What this task involves ▸ From the line with "id' ≠ id → (∀ r, sr_id (g r) = sr_id r) →" through the line with "- case_decide as Hd; [done|].", inclusive, return each line of the data below exactly and leave the rest out.

Supplied records ▸
(* ===== verification/RequestsSpec.v ===== *)
(** * What concurrent lifecycle requests keep

    A request that is served alone does what the operation does; requests for different servers
    together keep the agreement of the store with the engine. *)

From S2P Require Import Prelude Interleave GoLib GoPath GoOS GoOSFacts Config Store Migrations StoreFacts StoreSpec Bus Runtime Resource World Tunnel TunnelFacts TunnelSpec Orchestrator Requests.

(** ** Definitions *)

(** What a server sees of the state: its rows, with their container and status, and the
    containers that were created for it. *)
Record view := mkView { vw_rows : list (option string * string); vw_containers : gmap string ContainerStatus }.

(** The recorded status agrees with the engine: running exactly if the container runs.  A recorded
    container exists, unless a deletion was cut short after it had removed it ([gone]). *)
Definition row_agrees (gone : Prop) (cs : gmap string ContainerStatus) (r : option string * string) : Prop :=
  match r.1 with
  | None => r.2 ≠ "running"
  | Some c => match cs !! c with
              | Some st => st = StatusRunning ↔ r.2 = "running"
              | None => gone
              end
  end.
(** And no container without its server: every container that was created for the server and is
    still there is recorded in its row. *)
Definition covered (cs : gmap string ContainerStatus) (recorded : list (option string)) : Prop :=
  ∀ c, is_Some (cs !! c) → Some c ∈ recorded.
Definition server_ok (gone : Prop) (v : view) : Prop :=
  Forall (row_agrees gone (vw_containers v)) (vw_rows v) ∧ covered (vw_containers v) (vw_rows v).*1.

Section View.
Context {P C : Type}.
Local Abbreviation W := (World fake P C).

(** Which server each container was created for. *)
Abbreviation Owners := (gmap string string).

Definition view_of (own : Owners) (w : W) (id : string) : view :=
  mkView ((λ r, (sr_container_id r, sr_status r)) <$> select_where (λ r, sr_id r =s id) (db_servers (w_db w)))
    (filter (λ kv, own !! kv.1 = Some id) (containers (w_rt w))).

(** A server has one row, a recorded container was created for it, the next container id is new. *)
Record well_owned (own : Owners) (w : W) : Prop := mk_owned {
  wo_faults : db_faults (w_db w) = [];
  wo_table : has_table (w_db w) "servers" = true;
  wo_pk : NoDup (sr_id <$> db_servers (w_db w));
  wo_row : ∀ r c, r ∈ db_servers (w_db w) → sr_container_id r = Some c → c ≠ "" ∧ own !! c = Some (sr_id r);
  wo_names : ∀ c, is_Some (own !! c) → ∃ n, n ≤ seq (w_rt w) ∧ c = "fake-" +:+ FormatInt n;
  wo_dom : ∀ c, is_Some (containers (w_rt w) !! c) → is_Some (own !! c) }.

(** A computation that leaves the servers and the engine alone. *)
Definition quiet {A} (m : M W A) : Prop := ∀ w, db_faults (w_db w) = [] →
  let w' := snd (m w) in
  db_faults (w_db w') = [] ∧ has_table (w_db w') "servers" = has_table (w_db w) "servers" ∧
  db_servers (w_db w') = db_servers (w_db w) ∧ w_rt w' = w_rt w.

(** What the lifecycle needs of the tunnel manager and the egg's ports; a deletion is cut short when
    the release of the ports can fail. *)
Class QuietTunnels (gone : Prop) (tunnels : option (TunnelManager W))
    (ports : option (PortProvider (RT:=fake) (P:=P) (C:=C))) := {
  quiet_register : ∀ tm m, tunnels = Some tm → quiet (tm_RegisterPort tm m);
  quiet_release : ∀ tm id, tunnels = Some tm → quiet (tm_ReleaseServer tm id);
  gone_release : ∀ tm id w, tunnels = Some tm → gone ∨ is_ok (fst (tm_ReleaseServer tm id w)) = true;
  quiet_ports : ∀ pp egg, ports = Some pp → quiet (pp egg) }.
End View.

(** ** Lemmas *)

Section Alone.
Context {RT P C : Type} `{!Runtime RT}.
Local Abbreviation W := (World RT P C).
Context (json_Marshal : Env → res string) (json_Unmarshal : string → res Env).
Context (tunnels : option (TunnelManager W)) (ports : option (PortProvider (RT:=RT) (P:=P) (C:=C))).

(** Step by step: the same call, then the rest. *)
Ltac same := repeat first
  [ reflexivity
  | apply alone_act
  | apply alone_for_steps; intros
  | apply alone_seq; intros
  | case_match ].

Lemma create_alone uuid name eggID startup env (w : W) :
  alone (create_steps json_Marshal tunnels ports uuid name eggID startup env) w =
  CreateServer json_Marshal tunnels ports uuid name eggID startup env w.
Proof. revert w. unfold create_steps, CreateServer, register_steps, register_ports. same. Qed.

Lemma start_alone id (w : W) : alone (start_steps json_Unmarshal id) w = StartServer json_Unmarshal id w.
Proof. revert w. unfold start_steps, StartServer, container_steps, ensure_container. same. Qed.

Lemma stop_alone id (w : W) : alone (stop_steps id : Proc W unit) w = StopServer id w.
Proof. revert w. unfold stop_steps, StopServer. same. Qed.

Lemma restart_alone id (w : W) : alone (restart_steps id : Proc W unit) w = RestartServer id w.
Proof. revert w. unfold restart_steps, RestartServer, fail_if. same. Qed.

Lemma delete_alone id (w : W) : alone (delete_steps tunnels id) w = DeleteServer tunnels id w.
Proof. revert w. unfold delete_steps, DeleteServer. same. Qed.


Lemma alone_request op (w : W) :
  alone (request json_Marshal json_Unmarshal tunnels ports op) w =
  run_lifecycle json_Marshal json_Unmarshal tunnels ports op w.
Proof.
  destruct op; unfold request, run_lifecycle;
    auto using start_alone, stop_alone, restart_alone, delete_alone.
  apply alone_seq; [apply create_alone|done].
Qed.
End Alone.

(** *** The rules of the calls *)

Section Calls.
Context {P C : Type}.
Local Abbreviation W := (World fake P C).
Local Abbreviation holds := (rg (S:=W) view_of well_owned).

(** A step that the view of no server shows. *)
Lemma rg_quiet {A} id (m : M W A) (Q : res A → view → Prop) v :
  quiet m → (∀ w, Q (fst (m w)) v) → holds id (act m) Q v.
Proof.
  intros Hm HQ. apply rg_act. intros own w Hw Hv. destruct (Hm w (wo_faults _ _ Hw)) as (Hf & Ht & Hs & Hr).
  unfold wp. assert (∀ k, view_of own (snd (m w)) k = view_of own w k) as Hview.
  { intros k. unfold view_of. by rewrite Hs, Hr. }
  exists own. rewrite Hview, Hv. split; [|by split].
  destruct Hw. constructor; rewrite ?Hs, ?Hr, ?Ht; done.
Qed.
Lemma rg_wrap {A} id fmt args (m : M W A) (Q : res A → view → Prop) v :
  holds id (act m) (λ r v', match r with Ok a => Q (Ok a) v' | Err e => Q (Err (Errorw fmt args e)) v' end) v →
  holds id (act (wrap fmt args m)) Q v.
Proof.
  intros H own w Hw Hv. destruct (H own w Hw Hv) as (own' & H1 & H2 & H3). exists own'.
  unfold wrap. simpl in *. by destruct (m w) as [[a|e] w'].
Qed.

Lemma rg_try {A} id (m : M W A) (Q : res (res A) → view → Prop) v :
  holds id (act m) (λ r, Q (Ok r)) v → holds id (act (try m)) Q v.
Proof.
  intros H own w Hw Hv. destruct (H own w Hw Hv) as (own' & H1 & H2 & H3). exists own'.
  unfold try. simpl in *. by destruct (m w) as [r w'].
Qed.

Lemma rg_ignore {A} id (m : M W A) (Q : res unit → view → Prop) v :
  holds id (act m) (λ _, Q (Ok tt)) v → holds id (act (ignore m)) Q v.
Proof.
  intros H own w Hw Hv. destruct (H own w Hw Hv) as (own' & H1 & H2 & H3). exists own'.
  unfold ignore. simpl in *. by destruct (m w) as [r w'].
Qed.

(** *** Statements on the rows of a server *)

Definition pair_of (r : server_row) : option string * string := (sr_container_id r, sr_status r).
Definition rows_of (id : string) (d : DB) : list (option string * string) :=
  pair_of <$> select_where (λ r, sr_id r =s id) (db_servers d).

Lemma select_update_other id id' g rows :
  id' ≠ id → (∀ r, sr_id (g r) = sr_id r) →
  select_where (λ r, sr_id r =s id') (update_where (λ r, sr_id r =s id) g rows) =
  select_where (λ r, sr_id r =s id') rows.
Proof.
  intros Hne Hg. unfold select_where, update_where. induction rows as [|r rows IH]; [done|].
  rewrite fmap_cons, !filter_cons, IH. destruct (String.eqb_spec (sr_id r) id) as [E|E]; [|done].
  rewrite Hg, E. rewrite (proj2 (String.eqb_neq id id')) by congruence. done.
Qed.

Lemma select_update id g rows :
  (∀ r, sr_id (g r) = sr_id r) →
  select_where (λ r, sr_id r =s id) (update_where (λ r, sr_id r =s id) g rows) =
  g <$> select_where (λ r, sr_id r =s id) rows.
Proof.
  intros Hg. unfold select_where, update_where. induction rows as [|r rows IH]; [done|].
  rewrite fmap_cons, !filter_cons, IH. destruct (String.eqb_spec (sr_id r) id) as [E|E].
  - rewrite Hg, E, String.eqb_refl. done.
  - by rewrite (proj2 (String.eqb_neq _ _) E).
Qed.

Lemma select_delete_id id id' rows :
  select_where (λ r, sr_id r =s id') (delete_where (λ r, sr_id r =s id) rows) =
  if decide (id' = id) then [] else select_where (λ r : server_row, sr_id r =s id') rows.
Proof.
  unfold select_where, delete_where. induction rows as [|r rows IH]; [by case_decide|].
  rewrite !filter_cons. destruct (String.eqb_spec (sr_id r) id) as [E|E]; simpl; rewrite ?filter_cons, IH.
  - case_decide as Hd; [done|]. rewrite (proj2 (String.eqb_neq _ _)) by congruence. done.
  - case_decide as Hd; [|done]. subst id'. by rewrite (proj2 (String.eqb_neq _ _) E).
Qed.

Lemma select_one id rows r l :
  NoDup (sr_id <$> rows) → select_where (λ r, sr_id r =s id) rows = r :: l → l = [] ∧ r ∈ rows ∧ sr_id r = id.
Proof.
  intros Hnd E. assert (∀ x, x ∈ r :: l → x ∈ rows ∧ sr_id x = id) as Hin.
  { intros x. rewrite <- E, elem_of_select_where. by intros [?%String.eqb_eq ?]. }
  destruct (Hin r) as [Hr Hid]; [by left|]. split; [|done]. destruct l as [|x l]; [done|].
  destruct (Hin x) as [Hx Hidx]; [by right; left|].
  assert (NoDup (r :: x :: l)) as [Hnot _]%NoDup_cons.
  { rewrite <- E. apply NoDup_filter. by eapply NoDup_fmap_1. }
  destruct Hnot. assert (r = x) as ->; [|by left]. by apply (key_unique sr_id rows); [..|congruence].
Qed.

(** A statement that changes the rows of [id] only. *)
Lemma rows_step own (w : W) id d' :
  well_owned own w → db_faults d' = [] → has_table d' "servers" = true → NoDup (sr_id <$> db_servers d') →
  (∀ r c, r ∈ db_servers d' → sr_container_id r = Some c → c ≠ "" ∧ own !! c = Some (sr_id r)) →
  (∀ id', id' ≠ id → rows_of id' d' = rows_of id' (w_db w)) →
  well_owned own (put_db d' w) ∧ (∀ k, k ≠ id → view_of own (put_db d' w) k = view_of own w k) ∧
  view_of own (put_db d' w) id = mkView (rows_of id d') (vw_containers (view_of own w id)).
Proof.
  intros Hw Hf Ht Hpk Hrow Hoth. split; [by destruct Hw|]. split; [|done].
  intros k Hk. unfold view_of. f_equal. by apply Hoth.
Qed.

Lemma rg_exec id (f : DB → res DB) (Q : res unit → view → Prop) v :
  (∀ own (w : W), well_owned own w → view_of own w id = v →
     match f (w_db w) with
     | Ok d' => (db_faults d' = [] ∧ has_table d' "servers" = true ∧ NoDup (sr_id <$> db_servers d') ∧
         (∀ r c, r ∈ db_servers d' → sr_container_id r = Some c → c ≠ "" ∧ own !! c = Some (sr_id r)) ∧
         (∀ id', id' ≠ id → rows_of id' d' = rows_of id' (w_db w))) ∧
         Q (Ok tt) (mkView (rows_of id d') (vw_containers v))
     | Err e => Q (Err e) v
     end) →
  holds id (act (db (exec ["servers"] f))) Q v.
Proof.
  intros H. apply rg_act. intros own w Hw Hv. specialize (H own w Hw Hv).
  unfold db. wp_simpl. unfold wp. rewrite exec_no_fault by (simpl; rewrite ?(wo_faults _ _ Hw), ?(wo_table _ _ Hw); done).
  destruct (f (w_db w)) as [d'|e]; simpl.
  - destruct H as [(H1 & H2 & H3 & H4 & H5) HQ]. destruct (rows_step own w id d') as (Hw' & Ho & Hv'); [done..|].
    exists own. split; [done|]. split; [done|]. by rewrite Hv', Hv.
  - replace (put_db (w_db w) w) with w by (by destruct w). exists own. by rewrite Hv.
Qed.

Lemma fmap_pairs (g : server_row → server_row) (h : option string * string → option string * string)
    (rows : list server_row) :
  (∀ r, pair_of (g r) = h (pair_of r)) → pair_of <$> (g <$> rows) = h <$> (pair_of <$> rows).
Proof. intros H. rewrite <- !list_fmap_compose. apply list_fmap_ext. intros i r _. apply H. Qed.

Lemma rg_setStatus id st (Q : res unit → view → Prop) v :
  Q (Ok tt) (mkView ((λ x, (x.1, st)) <$> vw_rows v) (vw_containers v)) →
  holds id (act (setStatus id st)) Q v.
Proof.
  intros HQ. unfold setStatus, UpdateServerStatus. apply rg_exec. intros own w Hw Hv. simpl.
  set (g := λ r, mkServerRow (sr_id r) _ _ _ _ _ _ _ _ _ _). split; [split; [|split; [|split; [|split]]]|].
  - apply (wo_faults _ _ Hw).
  - apply (wo_table _ _ Hw).
  - rewrite fmap_update_where by done. apply (wo_pk _ _ Hw).
  - intros r c (x & -> & Hx)%list_elem_of_fmap. pose proof (wo_row _ _ Hw x c Hx). by case_match.
  - intros id' Hne. unfold rows_of. simpl. f_equal. by apply select_update_other.
  - unfold rows_of. simpl. rewrite select_update by done. subst v. simpl in HQ.
    rewrite (fmap_pairs g (λ x, (x.1, st))) by done. exact HQ.
Qed.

Solved problem ▸
  id' ≠ id → (∀ r, sr_id (g r) = sr_id r) →
  select_where (λ r, sr_id r =s id') (update_where (λ r, sr_id r =s id) g rows) =
  select_where (λ r, sr_id r =s id') rows.
Proof.
  intros Hne Hg. unfold select_where, update_where. induction rows as [|r rows IH]; [done|].
  rewrite fmap_cons, !filter_cons, IH. destruct (String.eqb_spec (sr_id r) id) as [E|E]; [|done].
  rewrite Hg, E. rewrite (proj2 (String.eqb_neq id id')) by congruence. done.
Qed.

Lemma select_update id g rows :
  (∀ r, sr_id (g r) = sr_id r) →
  select_where (λ r, sr_id r =s id) (update_where (λ r, sr_id r =s id) g rows) =
  g <$> select_where (λ r, sr_id r =s id) rows.
Proof.
  intros Hg. unfold select_where, update_where. induction rows as [|r rows IH]; [done|].
  rewrite fmap_cons, !filter_cons, IH. destruct (String.eqb_spec (sr_id r) id) as [E|E].
  - rewrite Hg, E, String.eqb_refl. done.
  - by rewrite (proj2 (String.eqb_neq _ _) E).
Qed.

Lemma select_delete_id id id' rows :
  select_where (λ r, sr_id r =s id') (delete_where (λ r, sr_id r =s id) rows) =
  if decide (id' = id) then [] else select_where (λ r : server_row, sr_id r =s id') rows.
Proof.
  unfold select_where, delete_where. induction rows as [|r rows IH]; [by case_decide|].
  rewrite !filter_cons. destruct (String.eqb_spec (sr_id r) id) as [E|E]; simpl; rewrite ?filter_cons, IH.
  - case_decide as Hd; [done|]. rewrite (proj2 (String.eqb_neq _ _)) by congruence. done.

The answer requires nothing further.